Sono due le principali “nuove giungle” di Calais. Ci vivono per la maggior parte profughi afgani ed eritrei.
Khalid viene dall’Afghanistan. Non vuole mostrare il volto, ma ci fa vedere il riparo di fortuna che ha costruito.

Dice di essere costretto a nascondersi per non subire violenze dalla polizia:

“La differenza è enorme rispetto alla Giungla di prima. Lì i poliziotti non ci attaccavano tutti i giorni, c’erano delle specie di case, delle tende messe bene, c’era da mangiare, avevamo tutto, c’erano docce, bagni, la moschea e perfino un posto dove mangiare. Avevamo tutto. Qui non c‘è niente, non c‘è bagno né doccia né un posto per dormire, e nemmeno un piatto per mangiare”.

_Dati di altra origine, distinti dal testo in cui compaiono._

(** ** [getConfig] in the revision with references *)

Lemma refs_getConfig_run w st :
  AppConfigRefs.getConfig w st =
  if bool_decide (env st !! "NODE_ENV" = Some "production") then
    bind (AppConfigRefs.populateEnvironmentFromAppConfig w) (fun _ => extractConfig w)
      (mkState (env st) (trace st ++ [Log Info (loading_message (env st))]))
  else
    extractConfig w
      (mkState (env st ∪ dotenv_parsed w)
         (trace st ++ [Log Info (loading_message (env st)); DotenvConfig])).
Proof.
  unfold AppConfigRefs.getConfig, loading_message.
  unfold bind at 1 2 3, read_env, logger_info, emit. cbn [env trace].
  case_bool_decide; [done|].
  unfold bind, dotenv_config. cbn [env trace]. by rewrite <- app_assoc.
Qed.








(** ** The runtime mode *)

Lemma refs_getConfig_tail_adds w :
  adds (fun ev => ev <> DotenvConfig)
    (bind (AppConfigRefs.populateEnvironmentFromAppConfig w) (fun _ => extractConfig w)).
Proof.
  apply adds_bind.
  - eapply adds_weaken; [|apply refs_populateEnvironmentFromAppConfig_adds].
    intros ev Hev ->. done.
  - intros _. by apply adds_extractConfig.
Qed.

Lemma combined_getConfig_tail_adds w :
  adds (fun ev => ev <> DotenvConfig)
    (bind (Combined.populateEnvironmentFromKeyVault w) (fun _ =>
       bind (Combined.populateEnvironmentFromAppConfig w) (fun _ => extractConfig w))).
Proof.
  apply adds_bind; [|intros _; apply adds_bind; [|intros _]].
  - eapply adds_weaken; [|apply combined_populateEnvironmentFromKeyVault_adds].
    intros ev Hev ->. done.
  - eapply adds_weaken; [|apply combined_populateEnvironmentFromAppConfig_adds].
    intros ev Hev ->. done.
  - by apply adds_extractConfig.
Qed.

(** The secret step asks for the listing as soon as its endpoint is set. *)
Lemma keyVault_listing_asked w st1 url :
  env st1 !! "AZURE_KEY_VAULT_ENDPOINT" = Some url ->
  url <> EmptyString ->
  exists es,
    trace (snd (Combined.populateEnvironmentFromKeyVault w st1)) =
    trace st1 ++ Log Info "Populating environment from Azure KeyVault..." ::
      ListPropertiesOfSecrets url :: es.
Proof.
  intros Hurl Hne. rewrite (populateEnvironmentFromKeyVault_set _ _ _ Hurl Hne).
  destruct (adds_for_await (fun _ => True)
              (listPropertiesOfSecrets w url (credential_of (env st1)))
              (Combined.keyVault_body w url (credential_of (env st1)))
              ltac:(intros a st; eexists; split; [|apply Forall_true; done];
                    rewrite keyVault_body_performs;
                    destruct (Combined.keyVault_writes _ _ _ _); reflexivity)
              (mkState (env st1)
                 (trace st1 ++ [Log Info "Populating environment from Azure KeyVault...";
                                ListPropertiesOfSecrets url])))
    as (es & Hes & _).
  destruct (for_await _ _ _) as [[[]|e] st2]; cbn [snd rethrow_logged trace] in *.
  - exists es. rewrite Hes, <- app_assoc. reflexivity.
  - eexists (es ++ [_]). rewrite Hes, <- !app_assoc. reflexivity.
Qed.

Lemma refs_listing_asked w st1 url :
  env st1 !! "AZURE_APPCONFIGURATION_ENDPOINT" = Some url ->
  url <> EmptyString ->
  exists es,
    trace (snd (AppConfigRefs.populateEnvironmentFromAppConfig w st1)) =
    trace st1 ++ Log Info "Populating environment from Azure AppConfiguration..." ::
      ListConfigurationSettings url :: es.
Proof.
  intros Hurl Hne. rewrite (refs_populateEnvironmentFromAppConfig_set _ _ _ Hurl Hne).
  destruct (adds_for_await (fun _ => True)
              (listConfigurationSettings w url (credential_of (env st1)))
              (AppConfigRefs.appConfig_body w (credential_of (env st1)))
              ltac:(intros a st; eexists; split; [|apply Forall_true; done];
                    rewrite refs_appConfig_body_performs;
                    destruct (AppConfigRefs.setting_writes _ _ _); reflexivity)
              (mkState (env st1)
                 (trace st1 ++ [Log Info "Populating environment from Azure AppConfiguration...";
                                ListConfigurationSettings url])))
    as (es & Hes & _).
  destruct (for_await _ _ _) as [[[]|e] st2]; cbn [snd rethrow_logged trace] in *.
  - exists es. rewrite Hes, <- app_assoc. reflexivity.
  - eexists (es ++ [_]). rewrite Hes, <- !app_assoc. reflexivity.
Qed.

(** What a later step adds comes after what an earlier step added. *)
Lemma bind_keeps_event {A B : Type} (m : M A) (k : A -> M B) (P : Event -> Prop)
    st ev es1 es :
  (forall a, adds P (k a)) ->
  trace (snd (m st)) = trace st ++ es1 ->
  In ev es1 ->
  trace (snd (bind m k st)) = trace st ++ es ->
  In ev es.
Proof.
  intros Hk H1 Hin H. unfold bind in H. destruct (m st) as [[a|e] st1]; cbn [snd] in *.
  - destruct (Hk a st1) as (es2 & Hes2 & _). rewrite Hes2, H1, <- app_assoc in H.
    apply app_inv_head in H. subst es. apply in_or_app. by left.
  - rewrite H1 in H. apply app_inv_head in H. by subst es.
Qed.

A dieci mesi dallo smantellamento della “Giungla”, intorno a Calais vivono in strada o sotto gli alberi fra i 400 e i 500 migranti.

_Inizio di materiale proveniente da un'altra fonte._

Lemma Substring_unlines_inv (w : str) (ls : list str) :
  w <> [] -> ~ In LF w ->
  Substring w (unlines ls) -> exists l, In l ls /\ Substring w l.
Proof.
  intros Hw Hc. induction ls as [|x rest IH]; intros H.
  - exfalso. destruct H as [pre [post H]]. destruct pre; [|discriminate].
    destruct w; [contradiction | discriminate].
  - rewrite unlines_cons in H.
    destruct (Substring_split_char w x _ LF Hc H) as [Hx | Hr].
    + exists x. split; [left; reflexivity | exact Hx].
    + destruct (IH Hr) as [t [Hin Ht]]. exists t. split; [right; exact Hin | exact Ht].
Qed.

Lemma Substring_trans (a b c : str) : Substring a b -> Substring b c -> Substring a c.
Proof.
  intros [p1 [q1 ->]] [p2 [q2 ->]]. exists (p2 ++ p1), (q1 ++ q2).
  rewrite <- !app_assoc. reflexivity.
Qed.

(** The words [split()] returns are pieces of the text. *)
Lemma split_ws_aux_pieces (s cur : str) :
  Forall (fun t => Substring t (cur ++ s)) (split_ws_aux cur s).
Proof.
  revert cur; induction s as [|c rest IH]; intros cur; cbn [split_ws_aux].
  - rewrite app_nil_r. destruct cur; constructor; auto with substr.
  - destruct (is_space c).
    + assert (Forall (fun t => Substring t (cur ++ c :: rest)) (split_ws_aux [] rest))
        as Hrest.
      { eapply Forall_impl; [|exact (IH [])]. simpl. intros t Ht.
        apply Substring_app_r. change (c :: rest) with ([c] ++ rest).
        apply Substring_app_r. exact Ht. }
      destruct cur as [|x cur']; [exact Hrest|].
      constructor; [auto with substr | exact Hrest].
    + specialize (IH (cur ++ [c])). rewrite <- app_assoc in IH. exact IH.
Qed.

(** Without ["/*"] in the text the second loop keeps everything: the
    stripped text is the lines, each cut at its first ["//"]. *)
Lemma purge_comments_no_block (T : str) :
  has_pair SLASH STAR T = false ->
  purge_comments T = unlines (map cut (splitlines T)).
Proof.
  intros H. rewrite purge_comments_scan, line_pass_unlines.
  rewrite scan_no_open; [reflexivity|].
  apply unlines_pairs; try discriminate.
  pose proof (splitlines_aux_pairs SLASH STAR T [] H) as Hl.
  fold (splitlines T) in Hl. rewrite Forall_forall in Hl |- *.
  intros l Hin. apply in_map_iff in Hin. destruct Hin as [l0 [<- Hin]].
  specialize (Hl l0 Hin). destruct (cut_prefix l0) as [r E].
  rewrite E in Hl. apply has_pair_app_false in Hl. apply Hl.
Qed.

(** X7.  In a file without block comments, occurrences that stand after a
    ["//"] on their line do not count: when in no line the text looked for
    occurs before the first ["//"], the detector returns false (for a base
    name without white space). *)
Theorem has_api_definition_line_commented (fs : filesystem)
    (filename concatname : str) :
  contains (read fs concatname) (py "/*") = false ->
  forallb (fun c => negb (is_space c)) (needle filename) = true ->
  forallb (fun line => negb (contains (cut line) (needle filename)))
    (splitlines (read fs concatname)) = true ->
  has_api_definition fs filename concatname = false.
Proof.
  intros Hst Hns Hlines.
  change (py "/*") with [SLASH; STAR] in Hst. rewrite contains_pair in Hst.
  rewrite has_api_definition_searches.
  destruct (contains (normalised (read fs concatname)) (needle filename)) eqn:E;
    [|apply andb_false_r].
  exfalso. apply contains_Substring in E. unfold normalised in E.
  assert (Hne : needle filename <> []).
  { unfold needle. intros H. apply app_eq_nil in H. destruct H as [_ H].
    discriminate H. }
  assert (Hsp : forall c, In c (needle filename) -> is_space c = false).
  { intros c Hc. rewrite forallb_forall in Hns. specialize (Hns c Hc).
    apply negb_true_iff in Hns. exact Hns. }
  change (py " ") with [32%N] in E.
  apply Substring_join_inv in E; [|exact Hne|].
  2:{ intros Hin. specialize (Hsp _ Hin). discriminate Hsp. }
  destruct E as [t [Hin Ht]].
  pose proof (split_ws_aux_pieces (purge_comments (read fs concatname)) []) as Hp.
  rewrite Forall_forall in Hp. specialize (Hp t Hin). simpl app in Hp.
  pose proof (Substring_trans _ _ _ Ht Hp) as Hsub.
  rewrite (purge_comments_no_block _ Hst) in Hsub.
  apply Substring_unlines_inv in Hsub; [|exact Hne|].
  2:{ intros Hin'. specialize (Hsp _ Hin'). discriminate Hsp. }
  destruct Hsub as [l [Hl Hw]]. apply in_map_iff in Hl.
  destruct Hl as [l0 [<- Hl0]].
  rewrite forallb_forall in Hlines. specialize (Hlines l0 Hl0).
  apply negb_true_iff in Hlines. apply contains_Substring in Hw. congruence.
Qed.

Lemma has_api_definition_line_commented_witness :
  has_api_definition
    (one_file (py "d/Foo.cc")
       (py "int f(); // see Foo::get_api_definition" ++ nl ++ py "int g();" ++ nl))
    (py "Foo.cc") (py "d/Foo.cc")
  = false.
Proof.
  apply has_api_definition_line_commented; reflexivity.
Defined.

(** The lines [splitlines()] returns are pieces of the text. *)
Lemma splitlines_aux_pieces (s : str) :
  forall cur, Forall (fun l => Substring l (cur ++ s)) (splitlines_aux cur s).
Proof.
  induction s as [s IH] using str_length_ind. intros cur.
  destruct s as [|c rest]; cbn [splitlines_aux].
  - rewrite app_nil_r. destruct cur; constructor; auto with substr.
  - destruct (is_linebreak c).
    + constructor; [auto with substr|].
      destruct rest as [|d rest'].
      * constructor.
      * destruct ((c =? CR)%N && (d =? LF)%N).
        -- eapply Forall_impl; [|apply (IH rest'); simpl; lia].
           intros l [p [q H]]. simpl in H. exists (cur ++ [c; d] ++ p), q.
           rewrite H, <- !app_assoc. reflexivity.
        -- eapply Forall_impl; [|apply (IH (d :: rest')); simpl; lia].
           intros l [p [q H]]. simpl in H. exists (cur ++ [c] ++ p), q.
           rewrite H, <- !app_assoc. reflexivity.
    + specialize (IH rest ltac:(simpl; lia) (cur ++ [c])).
      rewrite <- app_assoc in IH. exact IH.
Qed.

Lemma In_unlines (l : str) (ls : list str) : In l ls -> Substring l (unlines ls).
Proof.
  induction ls as [|x rest IH]; [contradiction|].
  rewrite unlines_cons. intros [-> | Hin]; [auto with substr|].
  apply Substring_app_r. change (LF :: unlines rest) with ([LF] ++ unlines rest).
  apply Substring_app_r, IH, Hin.
Qed.

(** Joining the words by single spaces neither loses nor makes an
    occurrence of a word without white space. *)
Lemma normalised_iff (w T : str) :
  w <> [] -> (forall c, In c w -> is_space c = false) ->
  Substring w (normalised T) <-> Substring w (purge_comments T).
Proof.
  intros Hw Hns. split; [|apply normalised_keeps; assumption].
  intros E. unfold normalised in E. change (py " ") with [32%N] in E.
  apply Substring_join_inv in E; [|exact Hw|].
  2:{ intros Hin. specialize (Hns _ Hin). discriminate Hns. }
  destruct E as [t [Hin Ht]].
  pose proof (split_ws_aux_pieces (purge_comments T) []) as Hp.
  rewrite Forall_forall in Hp. specialize (Hp t Hin). simpl app in Hp.
  exact (Substring_trans _ _ _ Ht Hp).
Qed.

Lemma Substring_closed (w x T : str) :
  w <> [] -> is_space LF = true -> (forall c, In c w -> is_space c = false) ->
  Substring w (x ++ closed T) <-> Substring w x.
Proof.
  intros Hw HLF Hns. split; [|auto with substr].
  unfold closed. destruct (terminatedb T); [rewrite app_nil_r; auto|].
  intros H. unfold nl in H.
  apply Substring_split_char in H.
  - destruct H as [H | [p [q H]]]; [exact H|].
    exfalso. destruct p; [|discriminate H]. destruct w; [contradiction | discriminate H].
  - intros Hin. specialize (Hns _ Hin). rewrite HLF in Hns. discriminate Hns.
Qed.

Lemma needle_word (filename : str) :
  forallb (fun c => negb (is_space c)) (needle filename) = true ->
  needle filename <> [] /\ (forall c, In c (needle filename) -> is_space c = false).
Proof.
  intros Hns. split.
  - unfold needle. intros H. apply app_eq_nil in H. destruct H as [_ H].
    discriminate H.
  - intros c Hc. rewrite forallb_forall in Hns. specialize (Hns c Hc).
    apply negb_true_iff in Hns. exact Hns.
Qed.

(** C1.  What the detector makes of comments, for a base name without white
    space.  In a file without block comments it returns true exactly when
    [<base>::get_api_definition] stands in some line before the first
    ["//"]: there the claim holds both ways.  In a file with one closed
    block comment and no ["//"] it returns true exactly when the raw text
    holds an occurrence and the text with the comment cut out holds one: an
    occurrence before or after the comment is found, and occurrences inside
    it do not count as long as what stands before and after the comment does
    not make one when joined.  When it does, the claim fails: in
    [Foo::get_/* Foo::get_api_definition */api_definition] the only
    occurrence lies inside the comment, and the detector returns true. *)
Theorem has_api_definition_comments :
  (forall (fs : filesystem) (filename concatname : str),
     forallb (fun c => negb (is_space c)) (needle filename) = true ->
     (contains (read fs concatname) (py "/*") = false ->
      (has_api_definition fs filename concatname = true
       <-> exists line, In line (splitlines (read fs concatname))
                        /\ Substring (needle filename) (cut line)))
     /\ (forall pre body post : str,
           read fs concatname = pre ++ py "/*" ++ body ++ py "*/" ++ post ->
           contains (read fs concatname) (py "//") = false ->
           contains pre (py "/*") = false ->
           contains (STAR :: body) (py "*/") = false ->
           contains post (py "/*") = false ->
           unix_lines (read fs concatname) = true ->
           (has_api_definition fs filename concatname = true
            <-> Substring (needle filename) (read fs concatname)
                /\ Substring (needle filename) (pre ++ post))))
  /\ (let T := py "Foo::get_/* Foo::get_api_definition */api_definition" in
      (forall i, occurs_at (needle (py "Foo.cc")) T i ->
                 in_block_comment T i (length (needle (py "Foo.cc"))))
      /\ has_api_definition (one_file (py "d/Foo.cc") T) (py "Foo.cc") (py "d/Foo.cc")
         = true).
Proof.
  split.
  - intros fs filename concatname Hns.
    destruct (needle_word filename Hns) as [Hne Hsp].
    split.
    + intros Hst. change (py "/*") with [SLASH; STAR] in Hst.
      rewrite contains_pair in Hst.
      rewrite has_api_definition_searches, andb_true_iff, !contains_Substring.
      rewrite (normalised_iff _ _ Hne Hsp), (purge_comments_no_block _ Hst).
      split.
      * intros [_ H]. apply Substring_unlines_inv in H; [|exact Hne|].
        2:{ intros Hin. specialize (Hsp _ Hin). discriminate Hsp. }
        destruct H as [l [Hl Hw]]. apply in_map_iff in Hl.
        destruct Hl as [line [<- Hline]]. exists line. split; assumption.
      * intros [line [Hline Hw]]. split.
        -- pose proof (splitlines_aux_pieces (read fs concatname) []) as Hp.
           rewrite Forall_forall in Hp. specialize (Hp line Hline). simpl app in Hp.
           apply (Substring_trans _ line); [|exact Hp].
           apply (Substring_trans _ (cut line)); [exact Hw|].
           destruct (cut_prefix line) as [rest E]. exists [], rest. exact E.
        -- apply (Substring_trans _ (cut line)); [exact Hw|].
           apply In_unlines, in_map, Hline.
    + intros pre body post HT Hss Hpre Hbody Hpost Hlf.
      rewrite has_api_definition_searches, andb_true_iff, !contains_Substring.
      rewrite (normalised_iff _ _ Hne Hsp).
      assert (Hp : purge_comments (read fs concatname)
                   = (pre ++ post) ++ closed (read fs concatname)).
      { rewrite HT in Hss, Hlf |- *. rewrite <- app_assoc.
        exact (purge_comments_one_block pre body post Hss Hpre Hbody Hpost Hlf). }
      rewrite Hp, (Substring_closed _ _ _ Hne eq_refl Hsp). reflexivity.
  - intros T. split; [|reflexivity].
    intros i Hi. apply occurs_at_startswith in Hi. destruct Hi as [Hs Hlen].
    assert (i = 12) as ->.
    { assert (forallb (fun j => implb (startswith (skipn j T) (needle (py "Foo.cc")))
                                  (j =? 12))
                (seq 0 (S (length T))) = true) as Hall by (vm_compute; reflexivity).
      rewrite forallb_forall in Hall. specialize (Hall i).
      rewrite Hs in Hall. apply Nat.eqb_eq. apply Hall.
      apply in_seq. lia. }
    exists (py "Foo::get_"), (py " Foo::get_api_definition "), (py "api_definition").
    repeat split; try reflexivity; vm_compute; lia.
Qed.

“È come vivere all’inferno”.

Questo il titolo del rapporto di Human Rights Watch sugli abusi che sarebbero commessi nei confronti dei migranti di Calais da parte delle forze dell’ordine.

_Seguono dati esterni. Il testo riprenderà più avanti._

(** * Taper equations of timberpy: the four evaluators of
    [taper_equations_cy.pyx] and their specification

    The module is Cython: its arguments and locals have C types, and the
    development follows the C code that Cython 0.29 emits for it, compiled
    for x86-64.

    - A parameter declared [float] receives the Python float (a binary64
      number) rounded to binary32; every local declared [float] ([Z], [Z2],
      [X], [dib]) is rounded to binary32 when it is assigned.
    - [cdef int top_height = int(total_height)] and [dib_int = int(dib)]
      are C conversions to a 32-bit [int]: truncation toward zero, and
      [-2^31] for a NaN, an infinity or a value out of range.
    - An integer literal next to a floating operand is emitted as a C
      [double] literal, so [Z - 1], [Z2 - 1], [total_height - 1] and
      [1 - ...] are computed in binary64, like [sqrt], [log], [exp] and
      [x ** 0.5]; [x ** 2] on a [float] is [powf(x, 2.0)], which the
      compiler expands to [x * x]; [dbh ** b], [c ** dbh] and [Z ** b] are
      [powf] on binary32 operands.
    - No [cdivision] directive is set: every division by a non-constant
      divisor tests the divisor and raises [ZeroDivisionError] when it is
      zero; [dib / 12.0] has a constant divisor and is a plain binary64
      division.
    - [sqrt] is the correctly rounded square root of IEEE-754.  The other
      functions of the C library are parameters of the development: a
      class [Libm] collects [exp], [log], [pow] and [powf], and a theorem
      about [kozak1988_heights] or [wensel_heights] holds for every
      instance of it.

    Binary32 and binary64 arithmetic is the one of [SpecFloat], the
    specification of IEEE-754 arithmetic of the Standard Library, with
    rounding to nearest even. *)

From Stdlib Require Import ZArith Lia Reals Lra.
From Stdlib Require Import Floats.SpecFloat.
From stdpp Require Import gmap.

(** * The program *)

(** ** C [float] and [double] *)

(** A C [float] is an IEEE-754 binary32 number, a C [double] (and a Python
    [float]) a binary64 number.  Both carry a value of [spec_float], the
    specification of floating-point numbers of the Standard Library; the
    two types keep the precisions apart. *)
Record float : Type := Float { float_val : spec_float }.
Record double : Type := Double { double_val : spec_float }.

Declare Scope float_scope.
Delimit Scope float_scope with flt.
Bind Scope float_scope with float.
Declare Scope double_scope.
Delimit Scope double_scope with dbl.
Bind Scope double_scope with double.

(** Arithmetic in each format, rounded to nearest even after every
    operation. *)
Definition fadd (x y : float) : float := Float (SFadd 24 128 (float_val x) (float_val y)).
Definition fsub (x y : float) : float := Float (SFsub 24 128 (float_val x) (float_val y)).
Definition fmul (x y : float) : float := Float (SFmul 24 128 (float_val x) (float_val y)).
Definition fquot (x y : float) : float := Float (SFdiv 24 128 (float_val x) (float_val y)).
Definition flt (x y : float) : bool := SFltb (float_val x) (float_val y).

Definition dadd (x y : double) : double := Double (SFadd 53 1024 (double_val x) (double_val y)).
Definition dsub (x y : double) : double := Double (SFsub 53 1024 (double_val x) (double_val y)).
Definition dmul (x y : double) : double := Double (SFmul 53 1024 (double_val x) (double_val y)).
Definition dquot (x y : double) : double := Double (SFdiv 53 1024 (double_val x) (double_val y)).
Definition dsqrt (x : double) : double := Double (SFsqrt 53 1024 (double_val x)).

Infix "+" := fadd : float_scope.
Infix "-" := fsub : float_scope.
Infix "*" := fmul : float_scope.
Infix "<?" := flt : float_scope.
Infix "+" := dadd : double_scope.
Infix "-" := dsub : double_scope.
Infix "*" := dmul : double_scope.

(** Conversions between the formats: [(double)x] is exact, [(float)x]
    rounds (and overflows to an infinity). *)
Definition round_to (prec emax : Z) (x : spec_float) : spec_float :=
  match x with
  | S754_finite s m e => binary_round prec emax s m e
  | _ => x
  end.

Definition to_double (x : float) : double := Double (round_to 53 1024 (float_val x)).
Definition to_float (x : double) : float := Float (round_to 24 128 (double_val x)).

(** C [int] is 32 bits wide, C [long] 64 bits. *)
Definition INT_MIN : Z := (- 2 ^ 31)%Z.
Definition wrap64 (n : Z) : Z := ((n + 2 ^ 63) mod 2 ^ 64 - 2 ^ 63)%Z.

(** [(float)n] for an [int] or a [long] [n]. *)
Definition float_of_long (n : Z) : float := Float (binary_normalize 24 128 n 0 false).
Definition double_of_long (n : Z) : double := Double (binary_normalize 53 1024 n 0 false).

(** [(int)x]: truncation toward zero; a NaN, an infinity or a value out of
    the range of [int] gives [INT_MIN], the "integer indefinite" value of
    the x86-64 conversion instruction. *)
Definition c_int (x : float) : Z :=
  match float_val x with
  | S754_zero _ => 0
  | S754_finite s m e =>
      let t := Z.shiftl (Zpos m) e in
      let v := if s then (- t)%Z else t in
      if ((INT_MIN <=? v) && (v <? 2 ^ 31))%Z then v else INT_MIN
  | S754_infinity _ | S754_nan => INT_MIN
  end.

(** The test [x == 0]. *)
Definition SF_is_zero (x : spec_float) : bool :=
  match x with S754_zero _ => true | _ => false end.

(** The functions of the C library the module calls. *)
Class Libm : Type := {
  c_exp : double → double;
  c_log : double → double;
  c_pow : double → double → double;
  c_powf : float → float → float
}.

(** [powf(x, 2.0)], which the compiler expands to [x * x]; the square of a
    binary32 number is exact in binary64, so a [powf] that computes in
    binary64 returns the same number. *)
Definition fsq (x : float) : float := (x * x)%flt.

(** The constants of the source, as doubles. *)
Definition d_1 : double := Eval vm_compute in double_of_long 1.
Definition d_12 : double := Eval vm_compute in double_of_long 12.
Definition d_0_5 : double := Eval vm_compute in dquot (double_of_long 1) (double_of_long 2).
Definition d_0_001 : double := Eval vm_compute in dquot (double_of_long 1) (double_of_long 1000).

(** ** Exceptions *)

Inductive result (A : Type) : Type :=
  | Ok (a : A)
  | ZeroDivisionError.
Arguments Ok {A} a.
Arguments ZeroDivisionError {A}.

#[global] Instance result_ret : MRet result := λ A a, Ok a.
#[global] Instance result_bind : MBind result := λ A B f m,
  match m with
  | Ok a => f a
  | ZeroDivisionError => ZeroDivisionError
  end.

(** The checked divisions. *)
Definition fdiv (x y : float) : result float :=
  if SF_is_zero (float_val y) then ZeroDivisionError else Ok (fquot x y).
Definition ddiv (x y : double) : result double :=
  if SF_is_zero (double_val y) then ZeroDivisionError else Ok (dquot x y).

(** ** The profile *)

(** The list [[dib_int, dib, dib / 12.0]] stored at a height: a Python
    integer made from the C [int], and two Python floats. *)

Record dibs : Type := Dibs {
  dib_int : Z;
  dib : double;
  dib_converted : double
}.

Definition make_dibs (dib : float) : dibs :=
  {| dib_int := c_int dib;
     dib := to_double dib;
     dib_converted := dquot (to_double dib) d_12 |}.

Abbreviation profile := (gmap Z dibs).

(** [range(lo, hi)]. *)
Definition range (lo hi : Z) : list Z := seqZ lo (hi - lo).

(** The loop [for stem_height in heights: stem_heights[stem_height] = dibs],
    left as soon as an iteration raises. *)
Fixpoint for_heights (body : Z → result dibs) (heights : list Z)
    (stem_heights : profile) : result profile :=
  match heights with
  | [] => Ok stem_heights
  | stem_height :: rest =>
      ds ← body stem_height;
      for_heights body rest (<[stem_height := ds]> stem_heights)
  end.

(** ** The four evaluators *)

Section Evaluators.
Context {L : Libm}.

(** One iteration of [czaplewski_heights].  [stem_height ** 2] is computed
    on C [long]s, [total_height ** 2] is [powf]; both quotients are checked
    divisions of [float]s.  In the radicand, [Z - 1] and [Z2 - 1] are
    subtractions of the [double] constant [1.0], so the first two terms
    and the sum are [double]s, while the indicator terms are products of
    [float]s. *)
Definition czaplewski_dibs (dbh total_height a b c d e f : float)
    (stem_height : Z) : result dibs :=
  Zr ← fdiv (float_of_long stem_height) total_height;
  Z2 ← fdiv (float_of_long (wrap64 (stem_height ^ 2))) (fsq total_height);
  let I1 := Z.b2z (Zr <? a)%flt in
  let I2 := Z.b2z (Zr <? b)%flt in
  let dib :=
    to_float
      (to_double dbh
       * dsqrt ((to_double c * (to_double Zr - d_1))
                + (to_double d * (to_double Z2 - d_1))
                + to_double (e * fsq (a - Zr) * float_of_long I1)
                + to_double (f * fsq (b - Zr) * float_of_long I2))) in
  mret (make_dibs dib).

Secondo l’ong, la polizia farebbe regolarmente uso di gas al peperoncino. Un’operatrice umanitaria che abbiamo interpellato sul posto conferma.


“Regolarmente la polizia arriva nel cuore della notte – racconta Fanny Plancon di Caritas France -, tira fuori i migranti dai sacchi a pelo e spesso addirittura spruzza di gas i sacchi a pelo e il cibo. Ho portato all’ospedale moltissime persone rimaste ferite in queste occasioni. Prendono loro tutto quel che hanno, a volte perfino i documenti, tutto può finire nella spazzatura. È molto complicato per loro”.

Human Rights Watch si è basata sulle testimonianze di una sessantina di profughi.

Un cittadino afgano che vive a Calais da sei mesi ha accettato di parlare di fronte alle nostre telecamere: “Sono scesi dalla macchina mentre camminavo per strada – è la sua testimonianza – e mi hanno spruzzato lo spray in faccia, non vedevo niente e mi sono quasi fatto investire da un’auto perché mi girava la testa. Eppure non avevo fatto nulla di illegale, non mi trovavo in una zona vietata e nemmeno in macchina. Ho amici che sono stati picchiati diverse volte, alcuni sono ancora in ospedale”.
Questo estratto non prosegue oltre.